(* ===== verification/SourceKeys.v ===== *)
(** Lookups by key and by triple over the layers of a read view
    (src/source_list.rs, and [batch_edges_by_triples_at] of src/memtable.rs):
    the newest layer whose index has the key decides which id is meant; what
    the id is now is asked of all the layers. *)
From S2P Require Import Prelude Types Slots Memtable MemtableReads FilterBase NodeFilter NodeQuery SourceList.
Import SourceList.

(** The place in the request, and the key or triple asked for. *)
Abbreviation KeyLookup := (nat * (Z * str))%type.
Abbreviation TripleLookup := (nat * (Z * Z * Z))%type.

(** [sort_unstable_by] on (label, key), and on triples: the order of equal
    lookups never shows. *)
Definition key_le (a b : KeyLookup) : Prop :=
  fst (snd a) < fst (snd b) \/ fst (snd a) = fst (snd b) /\ bytes_cmp (snd (snd a)) (snd (snd b)) ≠ Gt.
#[export] Instance key_le_dec a b : Decision (key_le a b).
Proof. unfold key_le. apply _. Defined.
Definition triple_le (a b : TripleLookup) : Prop :=
  let '(_, (from, to, label)) := a in
  let '(_, (from', to', label')) := b in
  from < from' \/ from = from' /\ (to < to' \/ to = to' /\ label <= label').
#[export] Instance triple_le_dec a b : Decision (triple_le a b).
Proof. destruct a as [? [[] ?]], b as [? [[] ?]]. unfold triple_le. apply _. Defined.

(** What segments answer about keys and triples: the ids found for a sorted
    list of lookups, with their places. *)
Class SegmentKeys (Segment : Type) : Type := {
  resolve_keys_to_ids : Segment -> list KeyLookup -> res (list (nat * Z));
  segment_edge_by_triple : Segment -> Z -> Z -> Z -> res (option EdgeRecord);
  resolve_triples_batch : Segment -> list TripleLookup -> list (option EdgeRecord)
    -> res (list (option EdgeRecord) * list nat)
}.

Section Keys.
Context {Segment : Type} `{SegmentReads Segment, SegmentKeys Segment}.
Abbreviation Sources := (SourceList (Segment := Segment)).
Implicit Types (self : Sources).

Definition is_node_tombstoned_above_immutable self (node_id : Z) (imm_idx : nat) : bool :=
  node_deleted_at (active self) node_id (snapshot_seq self)
  || existsb (fun epoch => node_deleted_at epoch node_id (snapshot_seq self)) (take imm_idx (immutable self)).
Definition is_edge_tombstoned_above_immutable self (edge_id : Z) (imm_idx : nat) : bool :=
  edge_deleted_at (active self) edge_id (snapshot_seq self)
  || existsb (fun epoch => edge_deleted_at epoch edge_id (snapshot_seq self)) (take imm_idx (immutable self)).
Definition is_edge_tombstoned_above_segment self (edge_id : Z) (seg_idx : nat) : bool :=
  edge_deleted_at (active self) edge_id (snapshot_seq self)
  || existsb (fun epoch => edge_deleted_at epoch edge_id (snapshot_seq self)) (immutable self)
  || existsb (fun seg => is_edge_deleted seg edge_id) (take seg_idx (segments self)).

(** ** Nodes by label and key *)
(** A lookup and the id it may mean. *)
Abbreviation KeyCandidate := (KeyLookup * Z)%type.

(** [retain] over one immutable memtable; [probe] is its key index. *)
Fixpoint retain_keys (probe : Z -> str -> option Z) (tombstoned : Z -> bool) (remaining : list KeyLookup) (candidates : list KeyCandidate)
  : list KeyLookup * list KeyCandidate :=
  match remaining with
  | [] => ([], candidates)
  | (i, (label_id, key)) :: remaining =>
      match probe label_id key with
      | Some node_id =>
          if tombstoned node_id then retain_keys probe tombstoned remaining candidates
          else retain_keys probe tombstoned remaining (candidates ++ [((i, (label_id, key)), node_id)])
      | None =>
          let '(remaining, candidates) := retain_keys probe tombstoned remaining candidates in
          ((i, (label_id, key)) :: remaining, candidates)
      end
  end.
Fixpoint immutable_keys (probe : MemtableState -> Z -> str -> option Z) self (epoch_idx : nat) (epochs : list MemtableState)
    (remaining : list KeyLookup) (candidates : list KeyCandidate) : list KeyLookup * list KeyCandidate :=
  match epochs with
  | [] => (remaining, candidates)
  | epoch :: epochs =>
      match remaining with
      | [] => (remaining, candidates)
      | _ =>
          let '(remaining, candidates) :=
            retain_keys (probe epoch) (fun id => is_node_tombstoned_above_immutable self id epoch_idx) remaining candidates in
          immutable_keys probe self (S epoch_idx) epochs remaining candidates
      end
  end.
(** [keys[orig_idx]] is in range: segments give back places they were given. *)
Fixpoint segment_keys (keys : list (Z * str)) (segs : list Segment) (remaining : list KeyLookup) (candidates : list KeyCandidate)
  : res (list KeyCandidate) :=
  match segs with
  | [] => Ok candidates
  | seg :: segs =>
      match remaining with
      | [] => Ok candidates
      | _ =>
          resolved ← resolve_keys_to_ids seg remaining;
          match resolved with
          | [] => segment_keys keys segs remaining candidates
          | _ =>
              let candidates :=
                candidates ++ ((fun '(orig_idx, node_id) => ((orig_idx, default (0, []) (keys !! orig_idx)), node_id)) <$> resolved) in
              segment_keys keys segs (base.filter (fun l => fst l ∉ fst <$> resolved) remaining) candidates
          end
      end
  end.
(** The candidates of the layers under the active memtable. *)
Definition key_candidates (probe : MemtableState -> Z -> str -> option Z) self (keys : list (Z * str))
    (remaining : list KeyLookup) (candidates : list KeyCandidate) : res (list KeyCandidate) :=
  let '(remaining, candidates) := immutable_keys probe self 0 (immutable self) remaining candidates in
  segment_keys keys (segments self) (merge_sort key_le remaining) candidates.
Definition candidate_ids (candidates : list KeyCandidate) : list Z := NodeQuery.sorted_dedup_u64 (snd <$> candidates).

☆ ☆ ☆

# GOAL OF THE EXERCISE
Your answer should be the lines above, from the line containing "Section Keys." up to and including the line containing "(** [retain] over", reproduced exactly and with nothing else.

# YOUR SOLUTION
Section Keys.
Context {Segment : Type} `{SegmentReads Segment, SegmentKeys Segment}.
Abbreviation Sources := (SourceList (Segment := Segment)).
Implicit Types (self : Sources).

Definition is_node_tombstoned_above_immutable self (node_id : Z) (imm_idx : nat) : bool :=
  node_deleted_at (active self) node_id (snapshot_seq self)
  || existsb (fun epoch => node_deleted_at epoch node_id (snapshot_seq self)) (take imm_idx (immutable self)).
Definition is_edge_tombstoned_above_immutable self (edge_id : Z) (imm_idx : nat) : bool :=
  edge_deleted_at (active self) edge_id (snapshot_seq self)
  || existsb (fun epoch => edge_deleted_at epoch edge_id (snapshot_seq self)) (take imm_idx (immutable self)).
Definition is_edge_tombstoned_above_segment self (edge_id : Z) (seg_idx : nat) : bool :=
  edge_deleted_at (active self) edge_id (snapshot_seq self)
  || existsb (fun epoch => edge_deleted_at epoch edge_id (snapshot_seq self)) (immutable self)
  || existsb (fun seg => is_edge_deleted seg edge_id) (take seg_idx (segments self)).

(** ** Nodes by label and key *)
(** A lookup and the id it may mean. *)
Abbreviation KeyCandidate := (KeyLookup * Z)%type.

(** [retain] over one immutable memtable; [probe] is its key index. *)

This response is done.